Lemma tradable_symbols_consistent_witness :
  Dict.keys pair_training = ["AAA"%string; "BBB"%string]
  /\ nth_error pair_context 0
     = Some (map snd (dropna (flat_series 0%Z 12 1%R)))
  /\ nth_error pair_context 1
     = Some (map snd (dropna (flat_series 0%Z 12 2%R)))
  /\ Dict.keys (pct_change_dropna pair_forecasts_df)
     = ["AAA"%string; "BBB"%string]
  /\ map fst pair_targets = ["AAA"%string; "BBB"%string]
  /\ nth_error pair_targets 0 = Some ("AAA"%string, (1 / 4)%R)
  /\ nth_error pair_targets 1 = Some ("BBB"%string, (3 / 4)%R).
Proof.
  assert (Hrun : _trade pair_framework (demo_algo 100 false)
                 = (Ok tt, pair_rebalanced,
                    snd (_trade pair_framework (demo_algo 100 false))))
    by reflexivity.
  assert (Hg : gathered pair_framework (demo_algo 100 false)
                        pair_table pair_training)
    by (split; reflexivity).
  assert (Hpredict : In (CallPredict pair_context 63)
                        (snd (_trade pair_framework (demo_algo 100 false))))
    by (do 3 right; left; reflexivity).
  assert (Hminimize : In (CallMinimize [(1 / INR 2)%R; (1 / INR 2)%R]
                            (pct_change_dropna pair_forecasts_df) 0%R)
                         (snd (_trade pair_framework (demo_algo 100 false))))
    by (do 4 right; left; reflexivity).
  assert (Horder : In (CallSetHoldings pair_targets true)
                      (snd (_trade pair_framework (demo_algo 100 false))))
    by (do 5 right; left; reflexivity).
  destruct (@tradable_symbols_consistent _ _ _ _ _ _ _ Hrun Hg)
    as (_ & Hcontext & Hcolumns & Htargets).
  destruct (Hcontext _ _ Hpredict) as [_ Hseries].
  destruct (Hseries 0%nat "AAA"%string eq_refl) as (col0 & Hcol0 & Hctx0).
  destruct (Hseries 1%nat "BBB"%string eq_refl) as (col1 & Hcol1 & Hctx1).
  injection Hcol0 as <-. injection Hcol1 as <-.
  destruct (Hcolumns _ _ _ Hminimize) as [Hlabels _].
  destruct (Htargets _ _ Horder)
    as (Hsymbols & x0 & df & res & _ & Hres & Hpos).
  destruct (Hpos 0%nat "AAA"%string eq_refl) as (w0 & Hw0 & Ht0).
  destruct (Hpos 1%nat "BBB"%string eq_refl) as (w1 & Hw1 & Ht1).
  injection Hres as <-. cbn in Hw0, Hw1.
  injection Hw0 as <-. injection Hw1 as <-.
  split; [reflexivity|]. split; [exact Hctx0|]. split; [exact Hctx1|].
  split; [exact Hlabels|]. split; [exact Hsymbols|].
  split; [exact Ht0|exact Ht1].
Defined.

======

_Task directions_: As the answer, set down only the lines from the data above between the one holding "0%Z 12 1%R)))" and the one holding "destruct (@tradable_symbols_consistent _", inclusive, exactly as they read.

_Written answer_:
     = Some (map snd (dropna (flat_series 0%Z 12 1%R)))
  /\ nth_error pair_context 1
     = Some (map snd (dropna (flat_series 0%Z 12 2%R)))
  /\ Dict.keys (pct_change_dropna pair_forecasts_df)
     = ["AAA"%string; "BBB"%string]
  /\ map fst pair_targets = ["AAA"%string; "BBB"%string]
  /\ nth_error pair_targets 0 = Some ("AAA"%string, (1 / 4)%R)
  /\ nth_error pair_targets 1 = Some ("BBB"%string, (3 / 4)%R).
Proof.
  assert (Hrun : _trade pair_framework (demo_algo 100 false)
                 = (Ok tt, pair_rebalanced,
                    snd (_trade pair_framework (demo_algo 100 false))))
    by reflexivity.
  assert (Hg : gathered pair_framework (demo_algo 100 false)
                        pair_table pair_training)
    by (split; reflexivity).
  assert (Hpredict : In (CallPredict pair_context 63)
                        (snd (_trade pair_framework (demo_algo 100 false))))
    by (do 3 right; left; reflexivity).
  assert (Hminimize : In (CallMinimize [(1 / INR 2)%R; (1 / INR 2)%R]
                            (pct_change_dropna pair_forecasts_df) 0%R)
                         (snd (_trade pair_framework (demo_algo 100 false))))
    by (do 4 right; left; reflexivity).
  assert (Horder : In (CallSetHoldings pair_targets true)
                      (snd (_trade pair_framework (demo_algo 100 false))))
    by (do 5 right; left; reflexivity).
  destruct (@tradable_symbols_consistent _ _ _ _ _ _ _ Hrun Hg)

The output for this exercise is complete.